Some dive destinations brag about diversity and convenience. Fine. But visit the Bay Islands in Honduras and bragging rights come in spades. The math: Upwards of 200 recognized dive sites lie scattered around main islands of Roatan, Utila and Guanaja; more than 99 percent of all Caribbean marine critters live here, including Rhincodon typhus (a.k.a. whale shark), and the islands pony up some of the Caribbean's best lodging and dive package bargains.
Easily the most popular and accessible is serpentine 33-milelong Roatan, largest of the Bay Islands. There's a bounty of dives here: more than 132 moored sites and nearly twice that number in GPS-identified sites. You want big pelagics, head to the north shore to renowned sites like Spooky Channel, where upwelling currents steer in denizens of the deep. On the south shore near French Harbour, Mary's Place is a must. Fissures in the coral form a deep sheer maze, home to seahorses, huge crabs and massive schools of silversides. And for a two-forone dive, drop in on CoCo View Wall before finning over to the nearby Prince Albert wreck.

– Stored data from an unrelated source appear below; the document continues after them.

(** X8. A download to a file that is tried again starts over: after a first
    attempt cut by a transport error and a pause of 5, the second attempt
    opens the file anew and writes the chunks of the second transfer to it
    from the start, and closes it.  The file object of the first attempt is
    never closed: two opens, one close.  The local file is there, and no
    other local file is touched. *)
Theorem download_file_retry_reopens (local_file_path ftp_file_path : string)
    (w : world conn) (chunks1 chunks2 : list bytes) (e1 : exn) (s1 s2 : conn) :
  ftp_retrbinary ("RETR " +:+ ftp_file_path) (ftp_client w) = (chunks1, Failed e1, s1) →
  ftplib_all_errors e1 = true →
  ftp_retrbinary ("RETR " +:+ ftp_file_path) s1 = (chunks2, Done tt, s2) →
  open_wb_error (local w) local_file_path = None →
  ∃ w',
    download_file local_file_path ftp_file_path None w = (Ok tt, w')
    ∧ ftp_client w' = s2
    ∧ trace w'
      = trace w
        ++ [FileOpen local_file_path "wb"; Ftp (Retrbinary ("RETR " +:+ ftp_file_path))]
        ++ (FileWrite local_file_path <$> chunks1)
        ++ [Sleep 5;
            FileOpen local_file_path "wb"; Ftp (Retrbinary ("RETR " +:+ ftp_file_path))]
        ++ (FileWrite local_file_path <$> chunks2)
        ++ [FileClose local_file_path]
    ∧ regular_file (local w') local_file_path
    ∧ ∀ p, p ≠ local_file_path → local w' !! p = local w !! p.
Proof.
  intros H1 T1 H2 Hopen. unfold download_file. rewrite retry_unfold.
  rewrite (download_to_file _ _ _ _ _ _ H1 Hopen). cbn [of_reply]. rewrite T1.
  erewrite (download_to_file _ _ (paused _)); [|exact H2|]; last first.
  { cbn [paused local]. by apply open_wb_error_again. }
  eexists. split; [reflexivity|]. cbn [paused ftp_client local trace].
  split_and!.
  - done.
  - rewrite app_nil_r. by rewrite <- !app_assoc.
  - eexists. apply lookup_insert_eq.
  - intros p Hp. by rewrite !lookup_insert_ne.
Qed.

(** X9. A download to a handler that is tried again hands the handler the
    chunks of the attempt that was cut and then, from the start, the chunks
    of the attempt that completes: the handler sees the beginning of the file
    twice. *)
Theorem download_file_retry_repeats_chunks (local_file_path ftp_file_path : string)
    (w : world conn) (chunks1 chunks2 : list bytes) (e1 : exn) (s1 s2 : conn) :
  ftp_retrbinary ("RETR " +:+ ftp_file_path) (ftp_client w) = (chunks1, Failed e1, s1) →
  ftplib_all_errors e1 = true →
  ftp_retrbinary ("RETR " +:+ ftp_file_path) s1 = (chunks2, Done tt, s2) →
  download_file local_file_path ftp_file_path (Some recording_handler) w
  = (Ok tt,
     World s2 (local w)
           (trace w
            ++ [Ftp (Retrbinary ("RETR " +:+ ftp_file_path))]
            ++ (HandlerCall <$> chunks1)
            ++ [Sleep 5; Ftp (Retrbinary ("RETR " +:+ ftp_file_path))]
            ++ (HandlerCall <$> chunks2))).
Proof.
  intros H1 T1 H2. unfold download_file. rewrite retry_unfold.
  rewrite (download_to_recorder _ _ _ _ _ _ H1). simpl. rewrite T1.
  erewrite (download_to_recorder _ _ (paused _)); [|exact H2].
  simpl. by rewrite <- !app_assoc.
Qed.

End DownloadAgain.

Lemma download_file_retry_reopens_witness :
  ∃ w',
    download_file "out.txt" "sample.txt" None w_flaky = (Ok tt, w')
    ∧ ftp_client w'
      = Flaky.Make 0 (Stub.Make "/" [] [("sample.txt", sample_content)] true true)
    ∧ trace w'
      = trace w_flaky
        ++ [FileOpen "out.txt" "wb"; Ftp (Retrbinary ("RETR " +:+ "sample.txt"))]
        ++ (FileWrite "out.txt" <$> [take 6 sample_content])
        ++ [Sleep 5;
            FileOpen "out.txt" "wb"; Ftp (Retrbinary ("RETR " +:+ "sample.txt"))]
        ++ (FileWrite "out.txt" <$> [sample_content])
        ++ [FileClose "out.txt"]
    ∧ regular_file (local w') "out.txt"
    ∧ ∀ p, p ≠ "out.txt" → local w' !! p = local w_flaky !! p.
Proof.
  refine (download_file_retry_reopens "out.txt" "sample.txt" w_flaky
            [take 6 sample_content] [sample_content] Flaky.dropped
            (Flaky.Make 0 (Stub.Make "/" [] [("sample.txt", sample_content)] true true))
            (Flaky.Make 0 (Stub.Make "/" [] [("sample.txt", sample_content)] true true))
            _ _ _ _);
    vm_compute; reflexivity.
Defined.

Lemma download_file_retry_repeats_chunks_witness :
  download_file "out.txt" "sample.txt" (Some recording_handler) w_flaky
  = (Ok tt,
     World (Flaky.Make 0 (Stub.Make "/" [] [("sample.txt", sample_content)] true true))
           disk
           [Ftp (Retrbinary "RETR sample.txt"); HandlerCall (take 6 sample_content);
            Sleep 5;
            Ftp (Retrbinary "RETR sample.txt"); HandlerCall sample_content]).
Proof.
  refine (download_file_retry_repeats_chunks "out.txt" "sample.txt" w_flaky
            [take 6 sample_content] [sample_content] Flaky.dropped
            (Flaky.Make 0 (Stub.Make "/" [] [("sample.txt", sample_content)] true true))
            _ _ _ _);
    vm_compute; reflexivity.
Defined.
(** * JavaScript Learning Platform: the run/report flow of [App.tsx]

    The development embeds the lesson component of the tutorial application:
    the script that [handleRunCode] builds for the hidden runner frame, the
    handlers that move the view state ([handleResetCode], [handleMessage],
    the navigation handlers, the hint button), the two effects that load and
    save the editor text, and the early returns of the render function.

    The script is JavaScript text with three kinds of holes: the editor text,
    the bodies of the test assertions and the body of the single validation.
    What a piece of text does when the frame runs it is the business of the
    host's script engine, which is a parameter here ([Engine]); the fixed part
    of the script, the template of [handleRunCode], is embedded statement by
    statement over a small state-and-exception monad.

    The page loaded in the frame is not among the sources. It is taken to run
    the script it receives as it stands, with no handler of its own around
    it. The text put in a hole is taken to be what the template expects
    there: statements, or a function body, that end (normally or by a throw),
    that do not post messages of their own and do not redeclare [hasTests].

    The sources hold three generations of the component. The newest one is
    embedded in full; the handlers of the first one (no tests, no test
    result) are in [Legacy], with the lemmas that relate the two.

    The second part of the file covers the rest of the component: the
    navigation buttons and keyboard shortcuts, the glossary, the theme, the
    splitters, what the result panes show, and the component as a machine
    whose steps are a handler followed by the effects it triggers. *)

From stdpp Require Import gmap strings list pretty.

If it's tranquility you want, slow-paced Guanaja offers an Rx in the form of fewer crowds and at least 12 headliner sites with hefty credentials. Its stellar sites like the black coral forests of the Pinnacle and the 130-foot drop-offs of Vertigo that are worthy entries in any dive log.
Rounding out the trifecta is Utila. Sure, it looks like a backpacking outpost (clue: no international chains, and dorm-style rooms for under $10 per night). But the earthy little seven-mile island packs a wallop for divers with around 100 named sites. And Utila is the place for whale shark encounters. Near and around the offshore 200-foot seamounts known as Black Hills, boat sightings of the behemoth fish are common during March, April, August and September.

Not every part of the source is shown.